[PROVIDED RECORDS Boundary: Start]

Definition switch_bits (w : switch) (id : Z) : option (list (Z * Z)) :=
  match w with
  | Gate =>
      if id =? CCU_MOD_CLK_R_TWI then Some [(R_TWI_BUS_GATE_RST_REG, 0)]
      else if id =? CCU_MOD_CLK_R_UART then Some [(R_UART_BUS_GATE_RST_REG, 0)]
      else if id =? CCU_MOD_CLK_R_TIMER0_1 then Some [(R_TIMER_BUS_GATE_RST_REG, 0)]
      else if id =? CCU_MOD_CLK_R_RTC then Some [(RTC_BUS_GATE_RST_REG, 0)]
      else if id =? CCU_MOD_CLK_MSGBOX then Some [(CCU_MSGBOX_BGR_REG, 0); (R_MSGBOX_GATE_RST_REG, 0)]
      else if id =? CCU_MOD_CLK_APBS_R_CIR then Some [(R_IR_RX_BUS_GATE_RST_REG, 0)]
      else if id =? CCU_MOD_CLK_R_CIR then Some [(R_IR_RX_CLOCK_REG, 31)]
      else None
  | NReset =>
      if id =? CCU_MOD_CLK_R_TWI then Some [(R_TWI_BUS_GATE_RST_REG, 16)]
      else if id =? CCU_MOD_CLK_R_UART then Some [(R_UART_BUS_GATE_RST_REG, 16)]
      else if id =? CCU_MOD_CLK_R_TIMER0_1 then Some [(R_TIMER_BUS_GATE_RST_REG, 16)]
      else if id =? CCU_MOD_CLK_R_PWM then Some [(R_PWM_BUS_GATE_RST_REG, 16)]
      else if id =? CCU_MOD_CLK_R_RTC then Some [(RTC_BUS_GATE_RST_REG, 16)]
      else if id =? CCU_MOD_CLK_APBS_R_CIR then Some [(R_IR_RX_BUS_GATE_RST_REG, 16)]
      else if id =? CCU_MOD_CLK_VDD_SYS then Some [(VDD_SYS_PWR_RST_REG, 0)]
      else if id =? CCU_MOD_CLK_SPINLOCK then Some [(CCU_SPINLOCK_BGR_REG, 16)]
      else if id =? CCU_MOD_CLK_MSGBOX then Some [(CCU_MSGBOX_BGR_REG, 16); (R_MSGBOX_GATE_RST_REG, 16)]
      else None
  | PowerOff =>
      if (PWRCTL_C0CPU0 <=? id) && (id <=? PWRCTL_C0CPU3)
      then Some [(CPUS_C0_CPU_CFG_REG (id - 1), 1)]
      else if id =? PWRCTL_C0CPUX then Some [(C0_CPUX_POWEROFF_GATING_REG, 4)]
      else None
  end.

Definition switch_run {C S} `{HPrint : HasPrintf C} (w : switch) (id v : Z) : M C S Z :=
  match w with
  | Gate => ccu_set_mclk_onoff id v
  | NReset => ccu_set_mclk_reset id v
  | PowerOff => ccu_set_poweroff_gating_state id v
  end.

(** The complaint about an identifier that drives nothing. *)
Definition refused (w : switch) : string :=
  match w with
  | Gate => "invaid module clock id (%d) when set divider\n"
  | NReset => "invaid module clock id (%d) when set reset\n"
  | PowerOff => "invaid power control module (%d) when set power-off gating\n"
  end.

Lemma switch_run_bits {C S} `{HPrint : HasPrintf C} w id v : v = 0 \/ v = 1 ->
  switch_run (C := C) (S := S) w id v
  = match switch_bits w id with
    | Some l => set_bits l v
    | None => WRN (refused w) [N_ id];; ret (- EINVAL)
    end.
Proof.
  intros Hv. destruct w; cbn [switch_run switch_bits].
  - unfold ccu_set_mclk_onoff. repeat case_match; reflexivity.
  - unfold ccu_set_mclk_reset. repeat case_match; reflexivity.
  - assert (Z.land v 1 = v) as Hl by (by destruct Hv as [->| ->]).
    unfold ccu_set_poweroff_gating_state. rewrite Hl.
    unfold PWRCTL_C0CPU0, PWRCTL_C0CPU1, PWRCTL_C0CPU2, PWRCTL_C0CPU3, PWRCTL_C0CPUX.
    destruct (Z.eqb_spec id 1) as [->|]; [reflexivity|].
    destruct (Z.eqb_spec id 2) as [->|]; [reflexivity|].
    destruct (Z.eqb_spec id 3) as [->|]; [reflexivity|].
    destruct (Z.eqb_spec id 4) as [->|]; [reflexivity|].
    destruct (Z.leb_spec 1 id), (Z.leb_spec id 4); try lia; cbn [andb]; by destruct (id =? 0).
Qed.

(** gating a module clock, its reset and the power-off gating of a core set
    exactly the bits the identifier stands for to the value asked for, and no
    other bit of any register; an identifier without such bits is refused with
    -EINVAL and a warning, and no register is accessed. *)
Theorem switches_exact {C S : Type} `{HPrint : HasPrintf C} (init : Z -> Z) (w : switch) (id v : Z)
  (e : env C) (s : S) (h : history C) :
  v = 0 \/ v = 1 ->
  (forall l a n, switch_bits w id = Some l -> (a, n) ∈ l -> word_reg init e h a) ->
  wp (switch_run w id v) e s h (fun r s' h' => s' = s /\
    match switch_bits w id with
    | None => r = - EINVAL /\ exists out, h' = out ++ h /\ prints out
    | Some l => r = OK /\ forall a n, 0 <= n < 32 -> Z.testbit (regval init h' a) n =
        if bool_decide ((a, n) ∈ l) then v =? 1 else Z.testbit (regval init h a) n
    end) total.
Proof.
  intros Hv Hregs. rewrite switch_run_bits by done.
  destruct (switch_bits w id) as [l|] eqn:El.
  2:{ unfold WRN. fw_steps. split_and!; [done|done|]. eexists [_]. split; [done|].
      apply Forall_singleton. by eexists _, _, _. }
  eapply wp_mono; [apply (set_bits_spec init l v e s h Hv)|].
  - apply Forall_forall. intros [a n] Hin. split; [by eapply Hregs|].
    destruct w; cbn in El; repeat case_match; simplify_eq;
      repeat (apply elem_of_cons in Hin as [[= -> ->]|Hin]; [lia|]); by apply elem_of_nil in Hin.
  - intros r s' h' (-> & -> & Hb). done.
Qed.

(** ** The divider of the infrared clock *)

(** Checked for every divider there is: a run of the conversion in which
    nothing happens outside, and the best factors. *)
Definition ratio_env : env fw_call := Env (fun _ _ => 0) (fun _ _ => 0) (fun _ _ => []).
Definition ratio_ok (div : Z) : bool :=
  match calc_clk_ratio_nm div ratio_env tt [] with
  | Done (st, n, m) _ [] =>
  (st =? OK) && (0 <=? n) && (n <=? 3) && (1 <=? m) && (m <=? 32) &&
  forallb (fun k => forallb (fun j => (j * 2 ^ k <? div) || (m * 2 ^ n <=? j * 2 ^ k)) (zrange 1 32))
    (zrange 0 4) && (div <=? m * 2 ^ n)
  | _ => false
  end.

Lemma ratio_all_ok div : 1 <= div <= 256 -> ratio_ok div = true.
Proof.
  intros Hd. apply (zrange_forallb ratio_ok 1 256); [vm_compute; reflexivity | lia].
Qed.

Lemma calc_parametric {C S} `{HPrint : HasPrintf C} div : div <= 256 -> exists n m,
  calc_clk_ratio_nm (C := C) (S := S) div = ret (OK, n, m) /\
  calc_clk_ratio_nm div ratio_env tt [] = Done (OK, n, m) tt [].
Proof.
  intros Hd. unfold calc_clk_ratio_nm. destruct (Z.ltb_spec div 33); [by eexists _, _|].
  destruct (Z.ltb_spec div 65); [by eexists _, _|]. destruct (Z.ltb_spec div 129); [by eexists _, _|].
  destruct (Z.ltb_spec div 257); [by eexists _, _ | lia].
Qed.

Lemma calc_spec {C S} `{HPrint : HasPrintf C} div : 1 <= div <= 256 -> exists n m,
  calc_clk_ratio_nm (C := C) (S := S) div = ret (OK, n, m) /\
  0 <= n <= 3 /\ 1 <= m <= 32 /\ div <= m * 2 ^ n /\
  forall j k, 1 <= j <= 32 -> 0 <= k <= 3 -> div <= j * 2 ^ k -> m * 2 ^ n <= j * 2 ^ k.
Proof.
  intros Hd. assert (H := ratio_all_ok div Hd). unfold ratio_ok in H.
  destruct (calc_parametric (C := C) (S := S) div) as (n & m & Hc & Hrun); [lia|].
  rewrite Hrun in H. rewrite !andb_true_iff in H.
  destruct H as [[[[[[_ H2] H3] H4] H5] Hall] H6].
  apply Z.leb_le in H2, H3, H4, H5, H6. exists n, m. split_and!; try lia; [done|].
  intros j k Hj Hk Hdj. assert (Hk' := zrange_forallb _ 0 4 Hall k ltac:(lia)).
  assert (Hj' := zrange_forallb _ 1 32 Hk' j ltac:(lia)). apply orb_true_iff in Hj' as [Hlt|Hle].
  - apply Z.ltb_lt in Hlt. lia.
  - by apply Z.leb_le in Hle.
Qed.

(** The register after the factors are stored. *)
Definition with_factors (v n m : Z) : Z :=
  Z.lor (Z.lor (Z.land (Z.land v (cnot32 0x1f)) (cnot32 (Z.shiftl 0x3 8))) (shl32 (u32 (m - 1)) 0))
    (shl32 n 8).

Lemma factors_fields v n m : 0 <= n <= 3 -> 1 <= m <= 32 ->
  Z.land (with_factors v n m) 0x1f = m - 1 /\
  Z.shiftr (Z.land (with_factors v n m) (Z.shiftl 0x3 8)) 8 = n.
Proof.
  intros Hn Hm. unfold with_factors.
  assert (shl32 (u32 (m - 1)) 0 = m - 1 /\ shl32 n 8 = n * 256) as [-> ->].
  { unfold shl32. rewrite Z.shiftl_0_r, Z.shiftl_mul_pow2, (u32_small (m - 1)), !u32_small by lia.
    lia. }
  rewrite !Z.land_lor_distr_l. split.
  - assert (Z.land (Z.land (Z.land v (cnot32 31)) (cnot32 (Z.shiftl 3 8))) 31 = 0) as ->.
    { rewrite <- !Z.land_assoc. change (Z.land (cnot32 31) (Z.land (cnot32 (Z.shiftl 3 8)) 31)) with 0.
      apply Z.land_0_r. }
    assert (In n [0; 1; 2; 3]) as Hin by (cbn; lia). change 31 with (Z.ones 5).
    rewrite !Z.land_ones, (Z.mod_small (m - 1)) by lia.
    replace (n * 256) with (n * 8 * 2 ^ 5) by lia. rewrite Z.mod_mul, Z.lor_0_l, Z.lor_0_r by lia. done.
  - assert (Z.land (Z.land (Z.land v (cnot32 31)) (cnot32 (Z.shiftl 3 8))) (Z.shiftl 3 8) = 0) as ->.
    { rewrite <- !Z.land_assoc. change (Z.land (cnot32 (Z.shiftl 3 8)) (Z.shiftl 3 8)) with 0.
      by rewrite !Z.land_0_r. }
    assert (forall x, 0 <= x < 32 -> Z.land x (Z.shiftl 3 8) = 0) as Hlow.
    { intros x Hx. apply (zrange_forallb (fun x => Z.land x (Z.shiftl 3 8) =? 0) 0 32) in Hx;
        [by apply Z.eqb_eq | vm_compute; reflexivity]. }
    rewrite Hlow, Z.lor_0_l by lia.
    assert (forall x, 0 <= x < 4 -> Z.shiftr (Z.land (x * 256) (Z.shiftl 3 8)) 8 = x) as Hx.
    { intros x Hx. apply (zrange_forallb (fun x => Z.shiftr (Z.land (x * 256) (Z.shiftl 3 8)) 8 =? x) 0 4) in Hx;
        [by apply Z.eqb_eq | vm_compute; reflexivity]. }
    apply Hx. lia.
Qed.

[PROVIDED RECORDS Boundary: End]
[PROVIDED RECORDS Boundary: Start]

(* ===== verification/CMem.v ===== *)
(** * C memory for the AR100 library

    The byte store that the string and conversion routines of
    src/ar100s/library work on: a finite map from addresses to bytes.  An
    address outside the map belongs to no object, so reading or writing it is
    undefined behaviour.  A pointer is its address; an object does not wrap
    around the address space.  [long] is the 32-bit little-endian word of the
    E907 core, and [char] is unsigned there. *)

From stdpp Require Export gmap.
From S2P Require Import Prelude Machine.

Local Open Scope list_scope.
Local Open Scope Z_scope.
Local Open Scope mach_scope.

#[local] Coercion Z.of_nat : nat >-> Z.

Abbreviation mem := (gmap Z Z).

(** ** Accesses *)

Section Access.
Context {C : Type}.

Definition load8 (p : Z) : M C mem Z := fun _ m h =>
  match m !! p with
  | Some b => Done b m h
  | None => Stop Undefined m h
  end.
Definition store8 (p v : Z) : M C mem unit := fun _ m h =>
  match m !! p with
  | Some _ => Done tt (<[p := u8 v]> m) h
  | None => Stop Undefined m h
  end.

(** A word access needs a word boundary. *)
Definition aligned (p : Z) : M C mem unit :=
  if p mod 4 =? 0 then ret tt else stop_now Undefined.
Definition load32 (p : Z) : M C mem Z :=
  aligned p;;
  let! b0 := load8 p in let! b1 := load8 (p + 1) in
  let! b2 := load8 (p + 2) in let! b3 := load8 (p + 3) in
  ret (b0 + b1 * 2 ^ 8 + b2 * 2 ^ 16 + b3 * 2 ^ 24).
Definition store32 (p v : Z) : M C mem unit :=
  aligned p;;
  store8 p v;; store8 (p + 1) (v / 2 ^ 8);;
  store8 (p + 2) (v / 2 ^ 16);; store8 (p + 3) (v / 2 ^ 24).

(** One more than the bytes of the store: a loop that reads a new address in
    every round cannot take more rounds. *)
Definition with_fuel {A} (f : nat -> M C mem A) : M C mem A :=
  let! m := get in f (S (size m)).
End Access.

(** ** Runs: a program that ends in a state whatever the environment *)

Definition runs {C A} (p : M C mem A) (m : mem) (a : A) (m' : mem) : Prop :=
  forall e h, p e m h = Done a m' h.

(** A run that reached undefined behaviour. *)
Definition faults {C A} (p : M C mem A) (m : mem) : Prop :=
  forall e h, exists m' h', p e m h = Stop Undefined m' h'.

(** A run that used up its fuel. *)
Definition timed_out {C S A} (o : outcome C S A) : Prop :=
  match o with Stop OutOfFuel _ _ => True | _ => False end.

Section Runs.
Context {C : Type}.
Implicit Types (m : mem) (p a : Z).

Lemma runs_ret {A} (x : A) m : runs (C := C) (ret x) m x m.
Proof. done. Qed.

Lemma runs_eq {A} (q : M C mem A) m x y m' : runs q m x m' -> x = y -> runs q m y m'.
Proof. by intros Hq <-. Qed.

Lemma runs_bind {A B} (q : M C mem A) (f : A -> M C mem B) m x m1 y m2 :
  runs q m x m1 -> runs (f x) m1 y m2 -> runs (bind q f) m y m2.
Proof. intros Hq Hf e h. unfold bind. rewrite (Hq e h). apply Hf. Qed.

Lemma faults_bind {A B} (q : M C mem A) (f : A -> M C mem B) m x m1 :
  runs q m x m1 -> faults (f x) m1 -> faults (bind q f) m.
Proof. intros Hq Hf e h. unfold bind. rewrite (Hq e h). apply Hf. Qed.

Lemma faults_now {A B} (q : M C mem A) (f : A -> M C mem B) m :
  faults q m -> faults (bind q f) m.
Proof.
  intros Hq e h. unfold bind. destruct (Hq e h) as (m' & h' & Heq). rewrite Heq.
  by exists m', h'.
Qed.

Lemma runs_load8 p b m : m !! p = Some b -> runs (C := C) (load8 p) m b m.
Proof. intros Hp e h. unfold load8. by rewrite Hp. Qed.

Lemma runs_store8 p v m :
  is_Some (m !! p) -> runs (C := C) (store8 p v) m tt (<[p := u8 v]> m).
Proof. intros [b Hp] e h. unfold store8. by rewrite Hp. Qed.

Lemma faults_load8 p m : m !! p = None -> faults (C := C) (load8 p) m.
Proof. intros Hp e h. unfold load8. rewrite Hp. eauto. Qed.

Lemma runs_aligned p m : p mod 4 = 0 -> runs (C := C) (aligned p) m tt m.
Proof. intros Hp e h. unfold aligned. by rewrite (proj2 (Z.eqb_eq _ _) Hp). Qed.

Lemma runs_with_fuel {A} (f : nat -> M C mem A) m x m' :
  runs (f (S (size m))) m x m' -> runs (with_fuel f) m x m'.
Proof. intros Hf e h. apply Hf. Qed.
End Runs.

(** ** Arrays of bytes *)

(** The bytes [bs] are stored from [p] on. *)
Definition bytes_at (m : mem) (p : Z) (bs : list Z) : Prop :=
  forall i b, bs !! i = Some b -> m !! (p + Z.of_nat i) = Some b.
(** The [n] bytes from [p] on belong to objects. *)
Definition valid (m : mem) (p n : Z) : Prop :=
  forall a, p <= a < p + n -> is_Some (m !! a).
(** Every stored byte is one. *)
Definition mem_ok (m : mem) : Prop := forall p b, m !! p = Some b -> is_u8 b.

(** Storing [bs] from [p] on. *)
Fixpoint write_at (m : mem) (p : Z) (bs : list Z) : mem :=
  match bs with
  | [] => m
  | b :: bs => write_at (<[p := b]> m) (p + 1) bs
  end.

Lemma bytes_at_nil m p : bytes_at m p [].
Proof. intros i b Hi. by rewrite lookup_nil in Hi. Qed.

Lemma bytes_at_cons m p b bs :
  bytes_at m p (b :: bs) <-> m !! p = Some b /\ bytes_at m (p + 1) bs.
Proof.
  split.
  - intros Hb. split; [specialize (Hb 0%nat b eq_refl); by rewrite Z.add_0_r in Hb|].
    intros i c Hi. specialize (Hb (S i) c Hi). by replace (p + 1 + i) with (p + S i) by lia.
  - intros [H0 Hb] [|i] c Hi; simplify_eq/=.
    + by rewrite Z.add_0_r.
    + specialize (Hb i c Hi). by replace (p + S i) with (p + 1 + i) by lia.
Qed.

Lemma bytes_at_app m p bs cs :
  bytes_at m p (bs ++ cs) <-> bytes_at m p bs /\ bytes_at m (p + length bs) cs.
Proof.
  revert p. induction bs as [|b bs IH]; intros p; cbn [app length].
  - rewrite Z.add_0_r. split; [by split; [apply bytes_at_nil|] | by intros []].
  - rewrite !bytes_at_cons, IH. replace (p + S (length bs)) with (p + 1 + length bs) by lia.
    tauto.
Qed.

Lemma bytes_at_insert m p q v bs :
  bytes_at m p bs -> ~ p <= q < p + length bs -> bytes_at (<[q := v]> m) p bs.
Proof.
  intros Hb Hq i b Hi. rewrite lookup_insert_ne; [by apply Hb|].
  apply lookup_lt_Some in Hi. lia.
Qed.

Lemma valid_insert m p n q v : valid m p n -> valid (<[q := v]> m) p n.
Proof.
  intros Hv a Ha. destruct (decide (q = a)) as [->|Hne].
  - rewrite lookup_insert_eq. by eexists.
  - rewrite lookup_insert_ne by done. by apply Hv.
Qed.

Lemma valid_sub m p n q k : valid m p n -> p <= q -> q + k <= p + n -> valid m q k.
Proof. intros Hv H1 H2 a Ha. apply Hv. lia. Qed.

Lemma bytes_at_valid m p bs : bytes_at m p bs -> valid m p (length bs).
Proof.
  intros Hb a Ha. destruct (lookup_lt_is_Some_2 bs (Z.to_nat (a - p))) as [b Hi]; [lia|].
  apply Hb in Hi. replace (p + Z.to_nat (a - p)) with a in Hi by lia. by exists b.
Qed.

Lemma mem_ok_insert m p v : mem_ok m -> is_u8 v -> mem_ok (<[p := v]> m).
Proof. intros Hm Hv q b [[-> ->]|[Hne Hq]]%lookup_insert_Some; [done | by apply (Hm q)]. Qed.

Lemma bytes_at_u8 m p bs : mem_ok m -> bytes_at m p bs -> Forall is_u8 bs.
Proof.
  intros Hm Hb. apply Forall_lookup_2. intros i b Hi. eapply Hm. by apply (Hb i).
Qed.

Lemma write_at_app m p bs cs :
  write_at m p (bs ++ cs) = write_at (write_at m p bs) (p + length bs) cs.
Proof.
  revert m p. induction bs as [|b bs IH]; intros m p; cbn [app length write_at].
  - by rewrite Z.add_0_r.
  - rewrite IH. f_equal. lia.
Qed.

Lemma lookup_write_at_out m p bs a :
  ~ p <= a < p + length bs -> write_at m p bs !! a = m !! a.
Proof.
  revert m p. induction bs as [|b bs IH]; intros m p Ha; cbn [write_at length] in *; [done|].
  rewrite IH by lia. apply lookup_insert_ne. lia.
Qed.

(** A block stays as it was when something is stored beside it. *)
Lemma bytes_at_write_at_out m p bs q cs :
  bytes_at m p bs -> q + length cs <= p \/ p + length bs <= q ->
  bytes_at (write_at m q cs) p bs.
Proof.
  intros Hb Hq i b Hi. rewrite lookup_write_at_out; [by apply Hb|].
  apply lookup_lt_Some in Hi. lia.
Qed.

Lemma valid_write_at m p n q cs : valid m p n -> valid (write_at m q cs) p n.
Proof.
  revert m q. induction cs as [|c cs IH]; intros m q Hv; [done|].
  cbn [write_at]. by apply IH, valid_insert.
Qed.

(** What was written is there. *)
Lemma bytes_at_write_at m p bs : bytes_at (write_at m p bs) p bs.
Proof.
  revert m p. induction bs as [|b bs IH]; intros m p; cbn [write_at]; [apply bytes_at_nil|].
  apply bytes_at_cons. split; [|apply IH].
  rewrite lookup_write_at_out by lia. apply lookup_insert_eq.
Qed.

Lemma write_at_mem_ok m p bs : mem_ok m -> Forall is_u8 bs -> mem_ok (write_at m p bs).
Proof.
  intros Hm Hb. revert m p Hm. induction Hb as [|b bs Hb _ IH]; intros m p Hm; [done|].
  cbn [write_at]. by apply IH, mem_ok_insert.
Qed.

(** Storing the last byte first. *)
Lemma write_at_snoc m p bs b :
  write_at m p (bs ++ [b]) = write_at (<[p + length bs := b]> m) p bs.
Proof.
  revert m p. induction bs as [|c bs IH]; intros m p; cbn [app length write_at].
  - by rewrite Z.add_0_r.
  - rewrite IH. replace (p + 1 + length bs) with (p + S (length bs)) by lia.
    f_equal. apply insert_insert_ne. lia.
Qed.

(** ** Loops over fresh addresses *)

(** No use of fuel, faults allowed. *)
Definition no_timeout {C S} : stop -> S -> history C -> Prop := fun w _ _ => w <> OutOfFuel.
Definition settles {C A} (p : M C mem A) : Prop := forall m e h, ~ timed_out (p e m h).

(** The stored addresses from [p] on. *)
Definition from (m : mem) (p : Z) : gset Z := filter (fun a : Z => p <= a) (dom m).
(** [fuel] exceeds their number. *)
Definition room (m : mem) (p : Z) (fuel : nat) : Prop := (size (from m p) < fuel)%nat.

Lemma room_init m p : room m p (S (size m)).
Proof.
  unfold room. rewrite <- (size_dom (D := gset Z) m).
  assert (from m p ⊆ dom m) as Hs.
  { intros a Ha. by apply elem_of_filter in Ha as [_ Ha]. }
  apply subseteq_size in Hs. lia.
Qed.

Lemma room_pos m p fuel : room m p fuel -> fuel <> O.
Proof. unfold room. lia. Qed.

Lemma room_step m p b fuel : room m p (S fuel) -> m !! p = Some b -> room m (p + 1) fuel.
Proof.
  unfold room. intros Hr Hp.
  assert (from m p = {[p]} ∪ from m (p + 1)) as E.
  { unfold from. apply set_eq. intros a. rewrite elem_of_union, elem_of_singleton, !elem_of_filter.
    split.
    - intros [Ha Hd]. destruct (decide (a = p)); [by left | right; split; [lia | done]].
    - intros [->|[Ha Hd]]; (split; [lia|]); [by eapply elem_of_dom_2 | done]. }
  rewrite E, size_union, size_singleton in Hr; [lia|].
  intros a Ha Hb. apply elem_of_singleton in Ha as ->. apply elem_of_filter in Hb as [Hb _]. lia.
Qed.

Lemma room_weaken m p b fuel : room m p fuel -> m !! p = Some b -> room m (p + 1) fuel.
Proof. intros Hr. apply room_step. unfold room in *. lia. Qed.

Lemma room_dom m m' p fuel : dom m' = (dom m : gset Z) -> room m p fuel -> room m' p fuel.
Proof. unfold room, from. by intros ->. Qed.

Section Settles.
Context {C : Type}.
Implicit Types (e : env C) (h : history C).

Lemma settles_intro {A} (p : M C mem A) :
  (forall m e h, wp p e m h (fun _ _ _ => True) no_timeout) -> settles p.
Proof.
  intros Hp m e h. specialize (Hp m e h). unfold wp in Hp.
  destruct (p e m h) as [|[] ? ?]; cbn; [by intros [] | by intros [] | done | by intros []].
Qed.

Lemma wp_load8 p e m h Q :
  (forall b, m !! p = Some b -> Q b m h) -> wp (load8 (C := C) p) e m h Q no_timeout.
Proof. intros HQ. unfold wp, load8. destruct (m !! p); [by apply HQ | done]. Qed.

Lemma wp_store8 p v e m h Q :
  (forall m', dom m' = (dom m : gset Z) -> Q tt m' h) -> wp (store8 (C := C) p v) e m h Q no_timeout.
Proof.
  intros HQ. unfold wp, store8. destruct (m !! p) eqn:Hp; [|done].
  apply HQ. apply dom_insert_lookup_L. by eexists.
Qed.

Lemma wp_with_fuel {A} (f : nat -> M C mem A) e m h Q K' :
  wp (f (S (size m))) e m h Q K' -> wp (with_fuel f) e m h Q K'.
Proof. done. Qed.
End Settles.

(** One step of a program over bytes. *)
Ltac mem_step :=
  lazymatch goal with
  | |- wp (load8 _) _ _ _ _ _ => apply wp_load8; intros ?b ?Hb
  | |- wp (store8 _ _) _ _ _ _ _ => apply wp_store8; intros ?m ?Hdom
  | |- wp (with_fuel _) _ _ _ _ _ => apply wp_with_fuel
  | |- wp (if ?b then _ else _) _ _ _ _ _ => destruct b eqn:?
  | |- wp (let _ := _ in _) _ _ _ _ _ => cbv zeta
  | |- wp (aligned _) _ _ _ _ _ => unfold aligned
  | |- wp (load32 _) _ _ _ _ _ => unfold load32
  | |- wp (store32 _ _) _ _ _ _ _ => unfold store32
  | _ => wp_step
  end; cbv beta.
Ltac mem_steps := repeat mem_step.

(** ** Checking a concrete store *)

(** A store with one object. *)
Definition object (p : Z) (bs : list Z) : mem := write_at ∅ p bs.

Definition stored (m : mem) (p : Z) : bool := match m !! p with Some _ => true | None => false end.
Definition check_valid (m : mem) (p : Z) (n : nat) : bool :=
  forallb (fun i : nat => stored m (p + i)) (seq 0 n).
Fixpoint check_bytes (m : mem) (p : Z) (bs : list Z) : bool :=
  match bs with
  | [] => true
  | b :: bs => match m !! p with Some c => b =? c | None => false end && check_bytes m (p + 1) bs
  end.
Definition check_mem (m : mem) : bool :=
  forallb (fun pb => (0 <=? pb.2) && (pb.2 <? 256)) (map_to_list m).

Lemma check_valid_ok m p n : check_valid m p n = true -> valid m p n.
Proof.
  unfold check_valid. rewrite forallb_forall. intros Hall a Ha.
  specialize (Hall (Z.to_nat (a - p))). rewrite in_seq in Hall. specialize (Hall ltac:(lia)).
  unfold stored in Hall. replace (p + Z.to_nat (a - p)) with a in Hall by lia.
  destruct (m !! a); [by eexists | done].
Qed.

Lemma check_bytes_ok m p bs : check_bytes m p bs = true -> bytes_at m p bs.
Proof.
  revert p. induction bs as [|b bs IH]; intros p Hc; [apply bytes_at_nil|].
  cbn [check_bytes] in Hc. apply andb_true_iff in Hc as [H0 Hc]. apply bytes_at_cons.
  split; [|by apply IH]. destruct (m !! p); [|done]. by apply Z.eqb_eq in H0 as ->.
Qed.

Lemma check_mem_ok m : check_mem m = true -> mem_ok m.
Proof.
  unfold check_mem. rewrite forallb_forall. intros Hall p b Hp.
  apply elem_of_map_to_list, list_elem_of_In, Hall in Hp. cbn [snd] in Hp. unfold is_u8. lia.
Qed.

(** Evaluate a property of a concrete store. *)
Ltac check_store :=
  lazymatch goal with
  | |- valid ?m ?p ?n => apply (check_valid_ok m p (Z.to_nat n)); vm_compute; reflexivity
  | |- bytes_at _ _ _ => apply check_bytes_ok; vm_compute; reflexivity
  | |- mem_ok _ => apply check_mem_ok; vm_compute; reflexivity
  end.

[PROVIDED RECORDS Boundary: End]

**INSTRUCTIONS TO FOLLOW:**
In the listing, find every line containing the word "EINVAL" and list it.

**PROBLEM SOLUTION:**
    | None => WRN (refused w) [N_ id];; ret (- EINVAL)
    -EINVAL and a warning, and no register is accessed. *)
    | None => r = - EINVAL /\ exists out, h' = out ++ h /\ prints out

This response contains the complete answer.